Berlin possède un musée d’histoire fort intéressant. On y trouve à l’entrée une carte de l’Europe qui présente en animation l’évolution des frontières depuis 2000 ans. On y trouve aussi des objets, des textes ou des tableaux représentatifs des différentes époques de l’histoire de l’Allemagne, des germains jusqu’à la chute du mur, en passant par l’empire carolingien, le Saint Empire Romain Germanique, Luther et les guerres de religion, la révolution française et l’unification de l’Allemagne. On passe d au 20ème siècle en redescendant du 1er étage au rez-de-chaussée.

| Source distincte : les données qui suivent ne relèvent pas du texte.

(* ===== verification/_CoqProject ===== *)
-Q . S2P
Prelude.v
Prog.v
Text.v
Net.v
Vendor.v
VendorRef.v
Data.v
Ffi.v
Env.v
Lwip.v
Handoff.v
Pbuf.v
Tcp.v
Udp.v
Fs.v
UsbStick.v
Http.v
Request.v
Rng.v
Messages.v
Observe.v
Wire.v
Upload.v
Owns.v
Put.v
Deliver.v
Transfer.v
Stick.v
Marlin.v
Receiver.v
Ledger.v
Turn.v
Ring.v
Network.v
Circulate.v
Provenance.v
Mutex.v
Main.v
Tasks.v
State.v
Rtos.v
Device.v
Monitor.v
Sections.v
Critical.v
Peers.v
Queues.v
Progress.v
Files.v
Offers.v
Rely.v
Conn.v
Serve.v
Courier.v
Journey.v
Starved.v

On y apprend par exemple que la  population a baissée de 40% (de 17 à 10 millions) pendant la guerre de 30 ans (1618 / 1648) ce qui donne une idée des dévastations de l’époque. Le 17ème siècle connaîtra aussi la guerre menée par Louis XIV, prétendant pour sa belle sœur l’héritage de l’électeur Palatin, mort sans héritiers. La France en a gardé la chanson des dragons de Noailles :

Ils ont traversé le Rhin, avec Mr de Turenne…..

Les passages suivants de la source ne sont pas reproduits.